# Records for this task
┌──

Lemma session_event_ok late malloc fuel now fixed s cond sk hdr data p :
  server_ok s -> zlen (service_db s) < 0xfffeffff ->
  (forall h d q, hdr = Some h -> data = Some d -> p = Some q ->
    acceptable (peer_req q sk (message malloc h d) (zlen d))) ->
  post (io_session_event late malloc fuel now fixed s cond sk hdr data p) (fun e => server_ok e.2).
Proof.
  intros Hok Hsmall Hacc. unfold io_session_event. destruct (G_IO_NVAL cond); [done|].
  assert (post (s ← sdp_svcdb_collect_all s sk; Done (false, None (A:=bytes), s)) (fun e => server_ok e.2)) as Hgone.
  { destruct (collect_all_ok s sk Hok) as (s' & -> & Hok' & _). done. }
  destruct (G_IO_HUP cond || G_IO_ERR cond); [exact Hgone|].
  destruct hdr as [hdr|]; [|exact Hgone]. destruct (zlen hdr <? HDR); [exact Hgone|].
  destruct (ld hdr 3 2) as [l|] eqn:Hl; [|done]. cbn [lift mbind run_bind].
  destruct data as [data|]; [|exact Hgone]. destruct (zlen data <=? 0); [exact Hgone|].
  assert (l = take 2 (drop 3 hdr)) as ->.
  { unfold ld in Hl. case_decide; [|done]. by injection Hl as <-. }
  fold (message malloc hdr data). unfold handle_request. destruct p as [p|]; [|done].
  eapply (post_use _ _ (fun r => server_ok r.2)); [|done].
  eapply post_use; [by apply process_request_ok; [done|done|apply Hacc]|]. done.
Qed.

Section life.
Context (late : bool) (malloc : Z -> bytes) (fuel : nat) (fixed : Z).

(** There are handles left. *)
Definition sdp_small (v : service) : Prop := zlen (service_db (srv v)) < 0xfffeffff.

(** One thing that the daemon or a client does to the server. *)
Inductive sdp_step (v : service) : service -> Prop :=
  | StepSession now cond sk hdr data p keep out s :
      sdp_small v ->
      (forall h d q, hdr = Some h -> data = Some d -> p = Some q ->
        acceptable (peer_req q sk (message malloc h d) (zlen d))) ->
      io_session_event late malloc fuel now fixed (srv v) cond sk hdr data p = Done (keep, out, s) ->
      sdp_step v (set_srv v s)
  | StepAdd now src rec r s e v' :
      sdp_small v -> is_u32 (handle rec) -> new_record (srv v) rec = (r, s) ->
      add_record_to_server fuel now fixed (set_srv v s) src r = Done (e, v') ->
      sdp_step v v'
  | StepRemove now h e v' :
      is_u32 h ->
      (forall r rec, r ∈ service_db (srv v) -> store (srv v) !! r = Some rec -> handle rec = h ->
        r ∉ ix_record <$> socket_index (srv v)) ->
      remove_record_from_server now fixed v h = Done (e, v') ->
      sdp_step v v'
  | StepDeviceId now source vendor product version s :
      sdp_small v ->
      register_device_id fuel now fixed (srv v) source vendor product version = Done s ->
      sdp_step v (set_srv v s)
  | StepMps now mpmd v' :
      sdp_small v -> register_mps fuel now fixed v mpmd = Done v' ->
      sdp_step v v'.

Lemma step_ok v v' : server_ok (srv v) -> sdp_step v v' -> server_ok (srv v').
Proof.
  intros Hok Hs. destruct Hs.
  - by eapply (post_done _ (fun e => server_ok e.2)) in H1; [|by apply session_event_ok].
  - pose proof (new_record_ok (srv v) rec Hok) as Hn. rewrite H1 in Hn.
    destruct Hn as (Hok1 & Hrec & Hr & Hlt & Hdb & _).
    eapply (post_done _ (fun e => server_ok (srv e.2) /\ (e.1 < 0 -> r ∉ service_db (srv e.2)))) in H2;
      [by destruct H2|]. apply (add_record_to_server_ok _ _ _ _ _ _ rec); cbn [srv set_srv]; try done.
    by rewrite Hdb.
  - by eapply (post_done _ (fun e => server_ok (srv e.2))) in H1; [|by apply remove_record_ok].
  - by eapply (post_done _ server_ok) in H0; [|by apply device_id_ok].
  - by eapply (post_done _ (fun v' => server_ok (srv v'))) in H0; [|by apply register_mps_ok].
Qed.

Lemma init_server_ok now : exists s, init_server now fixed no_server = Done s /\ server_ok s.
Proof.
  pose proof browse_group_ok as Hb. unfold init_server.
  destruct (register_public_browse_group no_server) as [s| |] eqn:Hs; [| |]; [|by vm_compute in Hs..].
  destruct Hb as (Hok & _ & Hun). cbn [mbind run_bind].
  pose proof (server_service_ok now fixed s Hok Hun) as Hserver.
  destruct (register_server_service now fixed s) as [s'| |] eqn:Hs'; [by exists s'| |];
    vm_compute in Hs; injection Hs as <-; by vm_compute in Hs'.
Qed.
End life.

└──
┌──

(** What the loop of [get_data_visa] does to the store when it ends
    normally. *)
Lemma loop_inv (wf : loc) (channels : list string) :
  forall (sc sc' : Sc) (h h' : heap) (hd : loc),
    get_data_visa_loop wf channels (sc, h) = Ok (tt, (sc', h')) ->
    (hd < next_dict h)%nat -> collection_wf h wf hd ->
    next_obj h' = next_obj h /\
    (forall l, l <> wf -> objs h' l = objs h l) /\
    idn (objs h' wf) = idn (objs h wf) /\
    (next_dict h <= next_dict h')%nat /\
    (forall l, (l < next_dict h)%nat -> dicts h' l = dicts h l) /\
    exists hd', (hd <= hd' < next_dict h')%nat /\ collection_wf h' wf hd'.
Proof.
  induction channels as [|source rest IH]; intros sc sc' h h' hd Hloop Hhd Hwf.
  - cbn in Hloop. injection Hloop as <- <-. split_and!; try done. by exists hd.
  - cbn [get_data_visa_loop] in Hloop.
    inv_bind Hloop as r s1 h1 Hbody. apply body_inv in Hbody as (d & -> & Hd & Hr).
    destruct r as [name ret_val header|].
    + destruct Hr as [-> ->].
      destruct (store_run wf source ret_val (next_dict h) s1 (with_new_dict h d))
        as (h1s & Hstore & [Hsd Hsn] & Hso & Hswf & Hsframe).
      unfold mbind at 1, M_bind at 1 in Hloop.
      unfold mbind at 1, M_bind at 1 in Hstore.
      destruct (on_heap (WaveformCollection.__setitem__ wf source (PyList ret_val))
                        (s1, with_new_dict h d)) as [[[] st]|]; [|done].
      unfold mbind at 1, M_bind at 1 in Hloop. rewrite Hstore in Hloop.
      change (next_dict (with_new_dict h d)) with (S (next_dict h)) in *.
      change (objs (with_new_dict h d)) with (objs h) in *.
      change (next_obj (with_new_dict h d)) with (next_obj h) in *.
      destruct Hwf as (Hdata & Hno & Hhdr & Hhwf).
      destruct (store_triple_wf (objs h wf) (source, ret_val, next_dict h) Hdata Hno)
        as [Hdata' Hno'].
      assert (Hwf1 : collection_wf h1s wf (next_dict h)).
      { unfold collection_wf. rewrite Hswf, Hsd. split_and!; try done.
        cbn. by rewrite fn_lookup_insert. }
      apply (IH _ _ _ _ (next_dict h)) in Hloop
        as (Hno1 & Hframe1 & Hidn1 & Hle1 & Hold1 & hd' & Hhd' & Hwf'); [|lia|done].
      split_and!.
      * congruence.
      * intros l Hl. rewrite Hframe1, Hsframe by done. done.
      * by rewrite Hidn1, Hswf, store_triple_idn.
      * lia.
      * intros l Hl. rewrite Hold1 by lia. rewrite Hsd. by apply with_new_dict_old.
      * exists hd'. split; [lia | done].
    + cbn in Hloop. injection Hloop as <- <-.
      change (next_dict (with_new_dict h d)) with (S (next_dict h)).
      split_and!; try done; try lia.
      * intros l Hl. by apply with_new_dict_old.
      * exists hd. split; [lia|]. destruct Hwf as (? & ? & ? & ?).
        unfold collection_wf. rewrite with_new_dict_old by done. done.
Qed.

└──
┌──

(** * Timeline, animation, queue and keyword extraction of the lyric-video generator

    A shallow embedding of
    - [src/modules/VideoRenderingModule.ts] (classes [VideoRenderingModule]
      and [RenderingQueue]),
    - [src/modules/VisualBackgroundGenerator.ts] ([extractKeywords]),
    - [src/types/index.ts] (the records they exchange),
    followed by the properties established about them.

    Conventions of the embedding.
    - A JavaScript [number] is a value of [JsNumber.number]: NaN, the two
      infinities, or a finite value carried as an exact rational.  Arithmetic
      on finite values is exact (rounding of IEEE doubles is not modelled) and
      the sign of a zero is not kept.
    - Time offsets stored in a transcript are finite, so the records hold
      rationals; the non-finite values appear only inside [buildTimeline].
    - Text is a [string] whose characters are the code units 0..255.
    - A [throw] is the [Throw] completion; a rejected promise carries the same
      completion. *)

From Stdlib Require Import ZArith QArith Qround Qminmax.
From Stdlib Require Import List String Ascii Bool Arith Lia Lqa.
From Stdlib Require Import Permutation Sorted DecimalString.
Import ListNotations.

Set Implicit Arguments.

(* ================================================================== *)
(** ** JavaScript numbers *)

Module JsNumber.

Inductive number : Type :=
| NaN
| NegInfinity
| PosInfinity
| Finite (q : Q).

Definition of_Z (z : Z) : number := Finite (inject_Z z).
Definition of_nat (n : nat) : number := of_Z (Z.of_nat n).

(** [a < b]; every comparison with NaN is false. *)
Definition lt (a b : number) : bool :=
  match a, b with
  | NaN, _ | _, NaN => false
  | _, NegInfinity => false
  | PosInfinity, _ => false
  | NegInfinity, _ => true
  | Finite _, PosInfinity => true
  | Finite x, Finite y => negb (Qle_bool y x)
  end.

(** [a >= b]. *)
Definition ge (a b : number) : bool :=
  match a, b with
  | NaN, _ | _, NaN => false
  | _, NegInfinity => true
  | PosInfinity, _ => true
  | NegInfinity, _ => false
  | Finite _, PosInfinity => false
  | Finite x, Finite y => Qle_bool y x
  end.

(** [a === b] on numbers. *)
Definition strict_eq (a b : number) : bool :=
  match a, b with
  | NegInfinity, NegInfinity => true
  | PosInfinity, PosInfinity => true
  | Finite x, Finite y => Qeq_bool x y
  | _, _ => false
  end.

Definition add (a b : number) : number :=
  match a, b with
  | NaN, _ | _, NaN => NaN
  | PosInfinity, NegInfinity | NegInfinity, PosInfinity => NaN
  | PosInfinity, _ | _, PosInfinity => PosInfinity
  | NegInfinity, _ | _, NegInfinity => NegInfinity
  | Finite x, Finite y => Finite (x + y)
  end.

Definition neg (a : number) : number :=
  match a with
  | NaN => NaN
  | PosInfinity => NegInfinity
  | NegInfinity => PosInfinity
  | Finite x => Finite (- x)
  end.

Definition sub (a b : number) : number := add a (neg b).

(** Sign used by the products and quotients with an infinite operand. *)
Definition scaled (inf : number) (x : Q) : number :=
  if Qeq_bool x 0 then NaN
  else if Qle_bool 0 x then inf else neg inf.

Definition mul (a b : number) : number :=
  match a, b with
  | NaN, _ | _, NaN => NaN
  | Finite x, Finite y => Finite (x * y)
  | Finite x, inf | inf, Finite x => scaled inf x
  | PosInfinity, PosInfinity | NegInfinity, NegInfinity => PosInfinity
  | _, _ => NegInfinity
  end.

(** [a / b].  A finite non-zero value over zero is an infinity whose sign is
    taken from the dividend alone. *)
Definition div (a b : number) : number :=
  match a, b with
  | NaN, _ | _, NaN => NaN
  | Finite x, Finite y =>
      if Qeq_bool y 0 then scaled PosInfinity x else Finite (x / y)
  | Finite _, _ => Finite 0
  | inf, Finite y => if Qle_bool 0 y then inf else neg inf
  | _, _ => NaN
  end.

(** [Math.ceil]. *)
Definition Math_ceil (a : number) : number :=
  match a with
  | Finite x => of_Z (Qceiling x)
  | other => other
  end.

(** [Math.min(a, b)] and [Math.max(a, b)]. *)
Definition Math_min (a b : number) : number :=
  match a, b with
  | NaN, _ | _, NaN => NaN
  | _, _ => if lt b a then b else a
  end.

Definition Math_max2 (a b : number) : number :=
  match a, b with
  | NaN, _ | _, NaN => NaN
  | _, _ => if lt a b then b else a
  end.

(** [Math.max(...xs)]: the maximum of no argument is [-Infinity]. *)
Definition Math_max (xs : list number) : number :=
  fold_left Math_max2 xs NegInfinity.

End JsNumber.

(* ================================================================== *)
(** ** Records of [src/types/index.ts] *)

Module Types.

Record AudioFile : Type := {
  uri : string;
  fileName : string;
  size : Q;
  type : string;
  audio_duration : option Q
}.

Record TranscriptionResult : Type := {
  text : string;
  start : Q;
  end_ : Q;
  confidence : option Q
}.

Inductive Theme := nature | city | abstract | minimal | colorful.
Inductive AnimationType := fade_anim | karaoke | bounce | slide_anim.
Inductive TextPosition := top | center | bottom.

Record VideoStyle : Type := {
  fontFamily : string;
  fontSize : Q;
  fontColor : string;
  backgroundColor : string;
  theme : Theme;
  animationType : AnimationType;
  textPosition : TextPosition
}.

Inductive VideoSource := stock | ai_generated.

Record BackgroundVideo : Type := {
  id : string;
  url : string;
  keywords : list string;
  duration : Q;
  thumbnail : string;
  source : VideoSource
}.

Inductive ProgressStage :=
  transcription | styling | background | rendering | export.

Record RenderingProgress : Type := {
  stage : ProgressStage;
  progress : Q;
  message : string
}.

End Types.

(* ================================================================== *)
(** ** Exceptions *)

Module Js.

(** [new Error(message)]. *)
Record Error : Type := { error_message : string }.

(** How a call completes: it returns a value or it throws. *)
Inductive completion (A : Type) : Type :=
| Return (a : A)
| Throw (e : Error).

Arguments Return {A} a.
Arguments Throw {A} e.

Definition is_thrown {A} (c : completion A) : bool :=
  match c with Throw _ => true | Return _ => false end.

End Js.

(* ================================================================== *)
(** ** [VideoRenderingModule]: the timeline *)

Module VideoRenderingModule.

└──

# Activity
Where does the word "Hgone" appear in the listing above? Copy every line that holds it.

# Task output
  assert (post (s ← sdp_svcdb_collect_all s sk; Done (false, None (A:=bytes), s)) (fun e => server_ok e.2)) as Hgone.
  destruct (G_IO_HUP cond || G_IO_ERR cond); [exact Hgone|].
  destruct hdr as [hdr|]; [|exact Hgone]. destruct (zlen hdr <? HDR); [exact Hgone|].
  destruct data as [data|]; [|exact Hgone]. destruct (zlen data <=? 0); [exact Hgone|].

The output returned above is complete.